ASSIGNMENT: When you reach the line with "(* ===== verification/Elf.v ===== *)" in the data below, begin printing lines exactly, and stop once the line with "(** [data.get(a..b)] and [data.get(i)]. *)" has been printed.

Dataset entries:
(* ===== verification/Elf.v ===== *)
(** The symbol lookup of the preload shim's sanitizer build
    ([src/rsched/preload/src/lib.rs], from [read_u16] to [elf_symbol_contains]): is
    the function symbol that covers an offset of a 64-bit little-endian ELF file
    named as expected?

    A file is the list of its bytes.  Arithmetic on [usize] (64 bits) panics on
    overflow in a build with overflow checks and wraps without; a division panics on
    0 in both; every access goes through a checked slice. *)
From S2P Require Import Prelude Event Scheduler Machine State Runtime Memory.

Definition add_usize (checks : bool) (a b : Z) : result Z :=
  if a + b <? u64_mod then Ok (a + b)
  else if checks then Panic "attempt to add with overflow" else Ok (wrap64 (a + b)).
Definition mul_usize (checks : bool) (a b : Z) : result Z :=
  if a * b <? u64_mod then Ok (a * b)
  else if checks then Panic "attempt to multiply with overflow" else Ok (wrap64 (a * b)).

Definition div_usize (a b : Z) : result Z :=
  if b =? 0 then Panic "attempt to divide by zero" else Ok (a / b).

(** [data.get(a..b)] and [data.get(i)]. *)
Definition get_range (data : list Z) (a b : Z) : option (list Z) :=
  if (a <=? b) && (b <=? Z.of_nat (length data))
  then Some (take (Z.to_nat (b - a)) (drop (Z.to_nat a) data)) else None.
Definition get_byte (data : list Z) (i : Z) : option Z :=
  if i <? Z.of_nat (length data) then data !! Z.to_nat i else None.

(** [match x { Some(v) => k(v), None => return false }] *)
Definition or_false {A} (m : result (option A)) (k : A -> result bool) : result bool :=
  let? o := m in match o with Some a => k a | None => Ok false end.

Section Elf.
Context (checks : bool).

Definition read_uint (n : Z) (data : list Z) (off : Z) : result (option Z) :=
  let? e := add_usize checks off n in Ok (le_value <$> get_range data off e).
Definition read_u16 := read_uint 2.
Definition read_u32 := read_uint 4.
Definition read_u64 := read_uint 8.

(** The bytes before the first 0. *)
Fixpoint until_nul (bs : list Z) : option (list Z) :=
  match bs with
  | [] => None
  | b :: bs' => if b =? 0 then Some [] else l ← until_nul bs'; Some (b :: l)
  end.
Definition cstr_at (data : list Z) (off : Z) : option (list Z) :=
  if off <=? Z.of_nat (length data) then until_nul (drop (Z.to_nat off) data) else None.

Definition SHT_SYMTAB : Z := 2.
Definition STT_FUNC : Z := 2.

---

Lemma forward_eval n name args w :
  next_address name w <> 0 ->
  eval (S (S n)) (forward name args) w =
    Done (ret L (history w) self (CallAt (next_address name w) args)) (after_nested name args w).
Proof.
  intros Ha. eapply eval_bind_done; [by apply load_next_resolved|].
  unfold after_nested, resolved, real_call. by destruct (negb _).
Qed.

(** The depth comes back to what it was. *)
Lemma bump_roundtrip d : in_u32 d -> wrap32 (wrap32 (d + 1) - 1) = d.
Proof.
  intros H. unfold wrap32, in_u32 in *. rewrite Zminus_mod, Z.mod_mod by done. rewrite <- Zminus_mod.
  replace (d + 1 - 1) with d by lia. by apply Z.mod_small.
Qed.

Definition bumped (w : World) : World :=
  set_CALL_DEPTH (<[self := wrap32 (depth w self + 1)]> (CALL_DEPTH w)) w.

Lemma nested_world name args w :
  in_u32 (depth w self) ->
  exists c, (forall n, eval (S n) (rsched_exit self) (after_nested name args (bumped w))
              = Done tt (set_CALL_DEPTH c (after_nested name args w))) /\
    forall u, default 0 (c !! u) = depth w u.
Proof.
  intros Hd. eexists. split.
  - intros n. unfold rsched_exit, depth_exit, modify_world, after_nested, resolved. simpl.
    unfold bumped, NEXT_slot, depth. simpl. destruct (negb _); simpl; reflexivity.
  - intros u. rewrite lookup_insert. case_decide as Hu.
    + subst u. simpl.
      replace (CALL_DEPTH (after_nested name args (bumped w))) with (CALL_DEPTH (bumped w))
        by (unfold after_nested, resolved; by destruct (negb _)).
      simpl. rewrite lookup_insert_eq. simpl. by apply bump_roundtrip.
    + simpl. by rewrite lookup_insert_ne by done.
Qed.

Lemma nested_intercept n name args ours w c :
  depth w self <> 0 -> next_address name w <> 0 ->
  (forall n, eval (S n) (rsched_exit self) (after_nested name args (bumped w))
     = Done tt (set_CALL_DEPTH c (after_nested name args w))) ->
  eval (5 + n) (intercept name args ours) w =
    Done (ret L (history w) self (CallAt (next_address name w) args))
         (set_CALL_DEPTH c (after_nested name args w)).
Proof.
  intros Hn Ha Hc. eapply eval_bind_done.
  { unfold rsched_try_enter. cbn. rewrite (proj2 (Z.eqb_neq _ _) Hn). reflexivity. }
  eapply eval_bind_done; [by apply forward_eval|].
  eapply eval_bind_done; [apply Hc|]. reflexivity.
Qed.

EXPECTED OUTPUT:
(* ===== verification/Elf.v ===== *)
(** The symbol lookup of the preload shim's sanitizer build
    ([src/rsched/preload/src/lib.rs], from [read_u16] to [elf_symbol_contains]): is
    the function symbol that covers an offset of a 64-bit little-endian ELF file
    named as expected?

    A file is the list of its bytes.  Arithmetic on [usize] (64 bits) panics on
    overflow in a build with overflow checks and wraps without; a division panics on
    0 in both; every access goes through a checked slice. *)
From S2P Require Import Prelude Event Scheduler Machine State Runtime Memory.

Definition add_usize (checks : bool) (a b : Z) : result Z :=
  if a + b <? u64_mod then Ok (a + b)
  else if checks then Panic "attempt to add with overflow" else Ok (wrap64 (a + b)).
Definition mul_usize (checks : bool) (a b : Z) : result Z :=
  if a * b <? u64_mod then Ok (a * b)
  else if checks then Panic "attempt to multiply with overflow" else Ok (wrap64 (a * b)).

Definition div_usize (a b : Z) : result Z :=
  if b =? 0 then Panic "attempt to divide by zero" else Ok (a / b).

(** [data.get(a..b)] and [data.get(i)]. *)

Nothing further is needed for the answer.